Closely related to this point was the potential for collateral damage to innocent third parties, as granting an application would entail a “serious invasion into [their] confidential and commercially sensitive trading activities and strategies”, which could in turn undermine public confidence in the UK’s capital markets.
It should be noted that the court was open to the possibility that “ongoing confidentiality concerns might be satisfactorily minimised and managed”, through the re-anonymisation of data or proceedings being held in private. However, the burden would rest with the applicant to establish the practical workability of these options.
Statute ousting common law relief?
Although it did not make a difference to the outcome, the LSE did not persuade the court that the statutory regime regulating market abuse ousted the common law jurisdiction to grant Norwich Pharmacal relief.
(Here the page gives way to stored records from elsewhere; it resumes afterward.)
(* ===== verification/Utf8.v ===== *)
(** Reading text ([String::from_utf8], [fs::read_to_string]): the bytes of a
    file are a string exactly when they are well-formed UTF-8. *)

From S2P Require Export Text.

(** A continuation byte and its six bits. *)
Definition continuation (b : N) : option N :=
  if ((128 <=? b) && (b <? 192))%N then Some (b - 128)%N else None.

(** Well-formed scalar values: neither too short for their encoding, nor
    surrogates, nor too large. *)
Definition scalar (least c : N) : option N :=
  if ((least <=? c) && (c <? 1114112) && negb ((55296 <=? c) && (c <? 57344)))%N
  then Some c else None.

(** The first scalar value of a byte sequence and the bytes after it. *)
Definition decode_char (data : list N) : option (N * list N) :=
  match data with
  | [] => None
  | b0 :: rest =>
      if (b0 <? 128)%N then Some (b0, rest)
      else if ((192 <=? b0) && (b0 <? 224))%N then
        match rest with
        | b1 :: rest =>
            c1 ← continuation b1;
            c ← scalar 128 ((b0 - 192) * 64 + c1)%N; Some (c, rest)
        | _ => None
        end
      else if ((224 <=? b0) && (b0 <? 240))%N then
        match rest with
        | b1 :: b2 :: rest =>
            c1 ← continuation b1; c2 ← continuation b2;
            c ← scalar 2048 ((b0 - 224) * 4096 + c1 * 64 + c2)%N; Some (c, rest)
        | _ => None
        end
      else if ((240 <=? b0) && (b0 <? 248))%N then
        match rest with
        | b1 :: b2 :: b3 :: rest =>
            c1 ← continuation b1; c2 ← continuation b2; c3 ← continuation b3;
            c ← scalar 65536 ((b0 - 240) * 262144 + c1 * 4096 + c2 * 64 + c3)%N;
            Some (c, rest)
        | _ => None
        end
      else None
  end.

Fixpoint decode_chars (fuel : nat) (data : list N) : option str :=
  match data, fuel with
  | [], _ => Some []
  | _, O => None
  | _, S fuel =>
      '(c, rest) ← decode_char data;
      s ← decode_chars fuel rest;
      Some (c :: s)
  end.

(** Every scalar value takes a byte at least. *)
Definition from_utf8 (data : list N) : option str := decode_chars (length data) data.

(** [OsString] on Unix: any bytes; [OsStr::to_str]. *)
Abbreviation OsString := (list N).
Definition to_str : OsString → option str := from_utf8.

(** [std::env::var]. *)
Inductive EnvVar := NotPresent | NotUnicode | EnvValue (value : str).

(** [char]: a Unicode scalar value. *)
Definition is_scalar (c : N) : Prop := (c < 55296 ∨ 57344 ≤ c < 1114112)%N.

Lemma continuation_byte c : (c < 64)%N → continuation (128 + c) = Some c.
Proof.
  intros Hc. unfold continuation. rewrite (proj2 (N.leb_le 128 (128 + c))) by lia.
  rewrite (proj2 (N.ltb_lt (128 + c) 192)) by lia. simpl. f_equal. lia.
Qed.

Lemma scalar_Some least c : is_scalar c → (least ≤ c)%N → scalar least c = Some c.
Proof.
  intros Hc Hl. unfold scalar, is_scalar in *. rewrite (proj2 (N.leb_le least c)) by lia.
  rewrite (proj2 (N.ltb_lt c 1114112)) by lia.
  destruct (N.leb_spec 55296 c), (N.ltb_spec c 57344); simpl; done || lia.
Qed.

(** A value and its low six bits. *)
Lemma low_bits n : (n mod 64 < 64)%N ∧ (n / 64 * 64 + n mod 64 = n)%N.
Proof. split; [by apply N.mod_lt|]. pose proof (N.div_mod n 64 ltac:(done)). lia. Qed.

Lemma decode_encode c rest : is_scalar c → decode_char (encode_utf8 c ++ rest) = Some (c, rest).
Proof.
  intros Hc. unfold encode_utf8. pose proof (low_bits c) as [Hl0 He0].
  pose proof (low_bits (c / 64)) as [Hl1 He1]. pose proof (low_bits (c / 64 / 64)) as [Hl2 He2].
  rewrite !N.Div0.div_div in *. change (64 * 64)%N with 4096%N in *.
  change (64 * 4096)%N with 262144%N in *. unfold is_scalar in Hc.
  generalize dependent (c mod 64)%N. generalize dependent ((c / 64) mod 64)%N.
  generalize dependent ((c / 4096) mod 64)%N. generalize dependent (c / 262144)%N.
  generalize dependent (c / 4096)%N. generalize dependent (c / 64)%N.
  intros q1 q2 q3 r2 Hl2 He2 r1 Hl1 He1 r0 Hl0 He0.
  destruct (N.ltb_spec c 128) as [|H1]; [|destruct (N.ltb_spec c 2048) as [|H2];
    [|destruct (N.ltb_spec c 65536) as [|H3]]]; cbn [app decode_char];
    repeat match goal with
    | |- context [(?a <? ?b)%N] =>
        first [rewrite (proj2 (N.ltb_lt a b)) by lia|rewrite (proj2 (N.ltb_ge a b)) by lia]
    | |- context [(?a <=? ?b)%N] =>
        first [rewrite (proj2 (N.leb_le a b)) by lia|rewrite (proj2 (N.leb_gt a b)) by lia]
    end; cbn [andb]; [done|..]; rewrite !continuation_byte by done; cbn [mbind option_bind];
    rewrite scalar_Some by (unfold is_scalar; lia); cbn [mbind option_bind]; do 2 f_equal; lia.
Qed.

Lemma decode_chars_bytes s : ∀ fuel,
  Forall is_scalar s → length (bytes s) ≤ fuel → decode_chars fuel (bytes s) = Some s.
Proof.
  induction s as [|c s IH]; intros fuel Hs Hf; [by destruct fuel|].
  apply Forall_cons in Hs as [Hc Hs]. rewrite bytes_cons in *. rewrite length_app in Hf.
  pose proof (encode_utf8_nonempty c) as Hne. pose proof (decode_encode c (bytes s) Hc) as Hd.
  destruct (encode_utf8 c) as [|b l]; [done|]. destruct fuel as [|fuel]; [simpl in Hf; lia|].
  change ((b :: l) ++ bytes s) with (b :: (l ++ bytes s)) in *. cbn [decode_chars].
  rewrite Hd. cbn [mbind option_bind]. rewrite IH; [done|done|]. simpl in Hf. lia.
Qed.

(** The bytes of a string are read back as the string. *)
Lemma from_utf8_bytes s : Forall is_scalar s → from_utf8 (bytes s) = Some s.
Proof. intros Hs. by apply decode_chars_bytes. Qed.
(* ===== verification/Clock.v ===== *)
(** The clocks: of the kernel ([core/src/clock.rs]), of the endpoint's tokens
    ([mcp/src/auth.rs]) and of the daemon ([daemon/src/blossom.rs]). A time is
    read as the nanoseconds since the epoch, before which it is negative. *)

From S2P Require Export Text.

(** [SystemTime::duration_since(UNIX_EPOCH)], in nanoseconds. *)
Definition since_epoch (now : Z) : option N := if (now <? 0)%Z then None else Some (Z.to_N now).

(** [Duration::as_secs] and [Duration::as_millis], a 128-bit number. *)
Definition as_secs (duration : N) : N := (duration / 1000000000)%N.
Definition as_millis (duration : N) : N := (duration / 1000000)%N.

(** [unix_seconds] of the kernel, and [now_unix]. *)
Definition system_seconds (now : Z) : N := as_secs (default 0%N (since_epoch now)).
(** [unix_millis]: the conversion to 64 bits wraps around. *)
Definition system_millis (now : Z) : N :=
  match since_epoch now with
  | Some duration => (as_millis duration mod 2 ^ 64)%N
  | None => 0
  end.

(** The programs agree on the time: the seconds the daemon makes of its
    milliseconds are those of the kernel, for the next 584 million years and
    for every time before the epoch, which is read as the epoch. *)
Lemma clocks_agree now :
  (now < 2 ^ 64 * 1000000)%Z → (system_millis now / 1000)%N = system_seconds now.
Proof.
  intros Hnow. unfold system_millis, system_seconds, since_epoch.
  destruct (now <? 0)%Z eqn:Hneg; [done|]. apply Z.ltb_ge in Hneg. simpl.
  unfold as_millis, as_secs. rewrite N.mod_small.
  - by rewrite N.Div0.div_div.
  - apply N.Div0.div_lt_upper_bound. lia.
Qed.

(** Time goes on, as far as the clock does. *)
Lemma system_seconds_mono now later :
  (now ≤ later)%Z → (system_seconds now ≤ system_seconds later)%N.
Proof.
  intros Hle. unfold system_seconds, since_epoch, as_secs.
  destruct (now <? 0)%Z eqn:Hn, (later <? 0)%Z eqn:Hl; simpl; apply N.Div0.div_le_mono; lia.
Qed.
Lemma questions_ok row qs :
  questions row = Some qs →
  (len qs ≤ 3)%N ∧ NoDup (question_id <$> qs) ∧ Forall question_ok qs.
Proof.
  unfold questions. intros H. guard H as H3. opt H as labels Hlab. opt H as descs Hdesc.
  opt H as opts Hopts. opt H as [[opts' known] qs'] Hfold. guard H as _.
  injection H as ->.
  apply keyed_text_ok in Hdesc, Hlab. apply keyed_options_ok in Hopts.
  apply (try_fold_option_inv (λ l st, len st.2 = len l ∧
    map_Forall (λ _, options_ok) st.1.1 ∧
    (∀ q, q ∈ st.2 → question_id q ∈ st.1.2) ∧
    NoDup (question_id <$> st.2) ∧ Forall question_ok st.2)) in Hfold.
  - simpl in Hfold. destruct Hfold as (-> & _ & _ & ? & ?). done.
  - simpl. split_and!; [done..| |constructor|done]. by intros q ?%not_elem_of_nil.
  - intros l v [[os seen] res] [[os' seen'] res'] (Hl & Hos & Hseen & Hnd & Hqs).
    unfold questions_step. intros H. guard H as [_ Hnew]. opt H as id Hid.
    opt H as k Hk. opt H as t Ht. guard H as Hc. injection H as <- <- <-.
    simpl in *. apply identifier_Some in Hid as [-> Hid].
    assert (default [] (os !! at_ v 1) = [] ∨ options_ok (default [] (os !! at_ v 1))) as Ho.
    { destruct (os !! at_ v 1) eqn:E; simpl; [right; by eapply Hos|by left]. }
    split_and!.
    + rewrite !len_app, Hl. done.
    + by apply map_Forall_delete.
    + intros q. rewrite elem_of_app, list_elem_of_singleton. set_solver.
    + rewrite fmap_app. apply NoDup_app. split_and!; [done| |apply NoDup_singleton].
      intros i (o & -> & Ho')%list_elem_of_fmap. simpl.
      rewrite list_elem_of_singleton. intros Heq. apply Hnew. rewrite <-Heq. auto.
    + apply Forall_app. split; [done|]. apply Forall_singleton. split; simpl.
      * done.
      * by eapply bounded_text_ok.
      * destruct (labels !! at_ v 1) as [text|] eqn:Htext; simpl; [left; by eapply Hlab|by right].
      * intros d Hd. by eapply Hdesc.
      * rewrite <-question_kind_of_choice, <-is_empty_true.
        destruct (is_choice k), (is_empty _); naive_solver.
      * destruct Ho as [->|(_ & ? & _)]; done.
      * destruct Ho as [->|(_ & _ & ? & _)]; [constructor|done].
      * destruct Ho as [->|(_ & _ & _ & ?)]; [constructor|done].
Qed.

(** *** Whole events *)
Lemma artifacts_ok rs ats :
  mapM (λ value, artifact value $"attachment" true) rs = Some ats →
  Forall (λ a, is_none (artifact_label a) = false) ats →
  Forall (λ a, artifact_ok a ∧ ∃ l, artifact_label a = Some l ∧ text_ok 120 l) ats.
Proof.
  intros Hm%mapM_Some Hl. induction Hm as [|r a rs ats Hr _ IH]; [constructor|].
  apply Forall_cons in Hl as [[l Hl]%is_none_false ?]. constructor; [|by apply IH].
  split; [by eapply artifact_artifact_ok|]. exists l. split; [done|].
  by eapply artifact_label_ok.
Qed.

Lemma optional_default_ok row name max o :
  optional row name max = Some o → default [] o = [] ∨ text_ok max (default [] o).
Proof. destruct o; simpl; [|by left]. right. by eapply optional_text_ok. Qed.

Lemma parse_item_ok row i : parse_item row = Some i → item_ok i.
Proof.
  unfold parse_item. destruct (rows row $"audio") as [|ar [|]]; try done. intros H.
  opt H as audio Haudio. guard H as Hmedia. guard H as H12. opt H as ats Hats.
  guard H as Hlab. opt H as attach Hattach. opt H as agent Hagent.
  opt H as subject Hsubject. opt H as summary Hsummary. opt H as body Hbody.
  opt H as qs Hqs. injection H as <-.
  apply questions_ok in Hqs as (? & ? & ?). split; simpl; try done.
  - by eapply unique_text_ok.
  - by eapply bounded_text_ok.
  - by eapply optional_default_ok.
  - by eapply optional_default_ok.
  - by eapply artifact_artifact_ok.
  - apply length_mapM in Hats. unfold len in *. by rewrite Hats in H12.
  - by eapply artifacts_ok.
  - intros l ->. by eapply attach_link_ok.
Qed.

Lemma parse_answer_ok row r :
  parse_answer row = Some r → hex64 (related_root_id r) ∧ answer_ok (related_value r).
Proof.
  unfold parse_answer. intros H. guard H as [Hne H3]. opt H as [seen ans] Hf.
  opt H as root Hroot. injection H as <-. simpl. split; [by eapply root_event_ok|].
  apply (try_fold_option_inv (λ l st, len st.2 = len l ∧
    (∀ qa, qa ∈ st.2 → qa_question_id qa ∈ st.1) ∧ NoDup (qa_question_id <$> st.2) ∧
    Forall (λ qa, is_identifier (qa_question_id qa) ∧
      (1 ≤ len (qa_values qa) ≤ 8)%N ∧ Forall (text_ok 4000) (qa_values qa)) st.2)) in Hf.
  - simpl in Hf. destruct Hf as (Hl & _ & ? & ?). split; simpl; [|done..].
    rewrite Hl. split; [|done]. assert (len (rows row $"answer") ≠ 0%N); [|lia].
    by rewrite len_0.
  - simpl. split_and!; [done| |constructor|done]. by intros ? ?%not_elem_of_nil.
  - intros l v [sn as'] [sn' as''] (Hl & Hseen & Hnd & Hall). unfold parse_answer_step.
    intros H. guard H as [Hlo Hhi]. opt H as id Hid. guard H as Hnew. opt H as vs Hvs.
    injection H as <- <-. simpl in *. apply identifier_Some in Hid as [-> Hid].
    split_and!.
    + by rewrite !len_app, Hl.
    + intros qa. rewrite elem_of_app, list_elem_of_singleton. set_solver.
    + rewrite fmap_app. apply NoDup_app. split_and!; [done| |apply NoDup_singleton].
      intros i (qa & -> & Hqa)%list_elem_of_fmap. simpl.
      rewrite list_elem_of_singleton. intros Heq. apply Hnew. rewrite <-Heq. auto.
    + apply Forall_app. split; [done|]. apply Forall_singleton. simpl. split_and!; [done|..].
      * apply length_mapM in Hvs. unfold len in *. rewrite length_drop in Hvs. lia.
      * apply length_mapM in Hvs. unfold len in *. rewrite length_drop in Hvs. lia.
      * apply mapM_Some in Hvs. eapply Forall2_Forall_r; [done|].
        apply Forall_forall. intros v' _ t. apply bounded_text_ok.
Qed.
The facts of Burford were distinguished from R (Omar) v Secretary of State for Foreign and Commonwealth Affairs2, where the court held that the differences between the statutory scheme in question, concerned with obtaining evidence for use in foreign criminal proceedings, and the common law jurisdiction under Norwich Pharmacal “were so substantial that Parliament was to be taken […] to have created an exclusive procedure, not a parallel one; that, therefore, where the statutory regime was in play, the Norwich Pharmacal remedy did not run”. Mr Justice Baker left the possibility open for future courts to decide, in a case with stronger evidence of market abuse, to grant Norwich Pharmacal relief, notwithstanding the FCA’s decision not to bring proceedings under the Market Abuse Regulation (MAR).
Burford faced some difficult hurdles in this application.
First, it was in something of a Catch-22 situation in that, without the de-anonymised data that it was seeking in the application, it was impossible for Burford to show that there was a good arguable case that there had been wrongdoing on which a Norwich Pharmacal order could be founded.
Second, the context was that the FCA and the LSE had already investigated and concluded that it was not something that merited taking further action. Even though the existence of MAR was not an absolute impediment to the relief sought, it was clear that the court did not want to give a decision that risked undermining confidence in the relevant regulatory bodies, nor was it a promising starting point for Burford persuading the court of the underlying merits of its case.
Finally, these difficulties were compounded by the emphasis placed on the merits of the case throughout the criteria for granting Norwich Pharmacal relief. Unlike an application for freezing or prohibitive injunctions, where the “good arguable case” and “serious issue to be tried” tests are simply an initial threshold that must be cleared, Mr Justice Baker emphasised that the underlying merits would also have an important bearing upon the second limb of the test – whether it was in the interests of justice to grant relief.
Burford therefore serves as a useful reminder of the inherent difficulty facing Norwich Pharmacal applicants from both an evidential and policy standpoint. It is important to remember that a Norwich Pharmacal order is draconian relief in that, at a minimum, it inconveniences innocent third parties, and here would have risked prejudicing the third parties whose data Burford sought. If the merits of the underlying case appear relatively weak, this may well fatally undermine the application from the start.